Wash, rinse, repeat.
These elected geniuses thought they could force each other to do what the other repeatedly says it will never do.
What could possibly go wrong?
So how did Congress use their collective wisdom to – pardon the phrase – “solve the problem?”
They came up with the “sequester,” a mindless 5 percent across-the-board government spending cut that ironically protects more government waste than it cuts. This allowed the debt ceiling to be raised (hooray!), but they promised each other that only under the most extreme situation known to mankind (like a biblical apocalypse, only real) would they ever allow the actual sequester to occur (boo!).
And certainly they’d have it all figured out by Jan. 1 of 2013.
They immediately produced the poorly named “Super Committee” but then quickly discovered each congressional toilet seat was lined with kryptonite in the form of lobbyist dollars and re-election votes. They were dead (re: unelectable) if they touched it, so it went nowhere.
Then came the 2012 election. Surely something would be done by then.

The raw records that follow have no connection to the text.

(* ===== verification/Sse.v ===== *)
(** Server-sent events of the stream package
    (src/packages/stream/src/orditect/stream/sse/frame.py, sse/writer.py,
    client/sse_reader.py, client/events.py): encoding of frames, the
    line-level parser of the client, the id of an event and its parser, and the
    way of an envelope through both.

    A frame is written as bytes, the UTF-8 form of its text (Wire.v); the client
    decodes the bytes of every chunk on its own, with errors="replace", so a
    character that is cut by the network does not survive ([cut_frame]).
    [json.dumps] and [json.loads] are the class [JsonText] of Wire.v. *)
From Stdlib Require Import ZArith Lia ZifyBool.
From stdpp Require Import prelude gmap list strings.
From S2P Require Import Prelude Text Pipeline Wire Mux.
Local Open Scope list_scope.

Definition COLON : N := 58.
Definition SPACE : N := 32.

Record SSEFrame := { event : text; data : text; frame_id : option text; comment : option text }.

(** The lines of a frame, without the empty line that ends it. *)
Definition frame_lines (f : SSEFrame) : list text :=
  match comment f with
  | Some c => (λ l, COLON :: l) <$> (if decide (splitlines c = []) then [[]] else splitlines c)
  | None =>
      match frame_id f with Some i => [lit "id: " ++ i] | None => [] end
      ++ [lit "event: " ++ event f]
      ++ ((λ l, lit "data: " ++ l) <$> split_on LF (Newline.crlf_sub (data f)))
  end.

Definition frame_text (f : SSEFrame) : text := join_with [LF] (frame_lines f) ++ [LF; LF].

(** [SSEFrame.encode]; [None] is the UnicodeEncodeError of a surrogate. *)
Definition frame_encode (f : SSEFrame) : option bytes := utf8_encode (frame_text f).

Definition heartbeat_frame : SSEFrame :=
  {| event := []; data := []; frame_id := None; comment := Some (lit "ping") |}.

(** ** The client's parser *)

Record RawSSEFrame := { raw_event : text; data_lines : list text; raw_id : option text }.

Definition raw_init : RawSSEFrame := {| raw_event := lit "message"; data_lines := []; raw_id := None |}.

Definition raw_data (f : RawSSEFrame) : text := join_with [LF] (data_lines f).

Republicans knew that if they won the White House, the American people would have spoken and the issue of tax increases would be settled once and for all, but if Obama stuck around for another four years, then the American people would be singing a different tune and they would be OK with cutting the deficit with tax increases (along with spending cuts).

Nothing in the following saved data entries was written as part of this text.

Lemma quota_release_ok t task fallback db db' r : 0 < fallback → quota_ok t db →
  quota_release t pk lk task fallback db = (db', r) →
  quota_ok t db' ∧ q_ok r = true ∧ zscore t lk task db' = None ∧
  match q_reason r with
  | Done => is_Some (zscore t lk task db) ∧ q_amount r = hget_num t (units_key lk) task db ∧ leased t db' = leased t db - q_amount r
            ∧ q_current r = Z.max 0 (get_num t pk db - q_amount r) ∧ get_num t pk db' = q_current r
  | NotReserved => zscore t lk task db = None ∧ db' = db
  | _ => False
  end.
Proof.
  intros Hf Hok. pose proof lk_uk as Hlu. unfold quota_release. destruct (zscore t lk task db) as [s|] eqn:Es; [|by intros [= <- <-]].
  set (u := hget_num t (units_key lk) task db). set (nx := Z.max 0 (get_num t pk db - u)).
  set (db1 := if (nx =? 0) && _ then _ else _). intros [= <- <-]. simpl.
  assert (at_ t lk db1 = at_ t lk db ∧ at_ t (units_key lk) db1 = at_ t (units_key lk) db) as [E1 E2].
  { unfold db1. destruct (_ && _); [by redis_at|]. destruct (0 <? ttl t pk db); by redis_at. }
  assert (0 ≤ u) as Hu0.
  { unfold u, hget_num, hget. destruct (_ !! task) as [v|] eqn:Ev; [|done]. by apply (ok_units _ _ Hok task). }
  assert (at_ t pk db1 = None ∧ nx = 0 ∨ exists_key t pk db = true ∧ ∃ x, at_ t pk db1 = Some {| rval := VStr (SNum nx); rexp := x |}) as Hp.
  { destruct (exists_key t pk db) eqn:Ee.
    - unfold db1. destruct (Z.eqb_spec nx 0), (Z.leb_spec (ttl t pk db) 0); simpl; [left; by redis_at|..];
        right; (split; [done|]); destruct (Z.ltb_spec 0 (ttl t pk db)); try lia; eexists; by redis_at.
    - left. pose proof (ttl_spec t pk db) as Ht. fold (at_ t pk db) in Ht.
      unfold exists_key in Ee. destruct (at_ t pk db) eqn:Ea; [done|].
      assert (nx = 0) as E0 by (unfold nx, get_num, get; rewrite Ea; simpl; lia).
      unfold db1. rewrite E0, Ht. simpl. by redis_at. }
  assert (Hh : is_Some (hash t (units_key lk) db !! task)).
  { apply elem_of_dom. rewrite <- (ok_dom _ _ Hok). apply elem_of_dom. by exists s. }
  destruct Hh as [u' Hu']. assert (u = u') as Eu by (unfold u, hget_num, hget; by rewrite Hu').
  set (db' := hdel _ _ _ _).
  assert (Ep : at_ t pk db' = at_ t pk db1) by (unfold db'; by redis_at).
  split_and!.
  - eapply (quota_ok_out t db db1 db' task); [done..| |exact Ep| |]; [|unfold db'; by redis_at..].
    destruct Hp as [[-> _]|[Ee [x ->]]]; [done|]. simpl. fold u. unfold nx.
    pose proof (get_num_counts _ _ _ (ok_pending _ _ Hok) Ee). lia.
  - done.
  - unfold zscore, db'. redis_at. apply lookup_delete_eq.
  - done.
  - done.
  - unfold leased. assert (hash t (units_key lk) db' = delete task (hash t (units_key lk) db)) as ->.
    { unfold hash at 1, db'. redis_at. by rewrite E2. }
    rewrite (total_lookup _ _ _ Hu'). lia.
  - done.
  - unfold get_num at 1, get. rewrite Ep. destruct Hp as [[-> ->]|[_ [x ->]]]; done.
Qed.

(** *** Runs *)

Inductive qcall := Reserve (task : string) (units max_units task_ttl : Z) | Release (task : string) (fallback : Z).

But, of course, that didn’t really change anything, either. So here we are, a year and a half later, trying to figure out how to stop what both sides said could never be allowed to happen.
I’m no economist and, although once elected, certainly not a politician. But try to follow along, as this is really not complicated at all.
Poorly planned, across-the-board spending cuts are bad, while well-planned, targeted-toward-government-waste cuts are good.
Still with me?
All Congress has to do, within the next few days, is change the wording for the sequestration to say that it must cut wasteful government programs (such as the billions for oil company subsidies in Democratic districts) while leaving non-wasteful programs intact (such as the billions for oil company subsidies in Republican districts).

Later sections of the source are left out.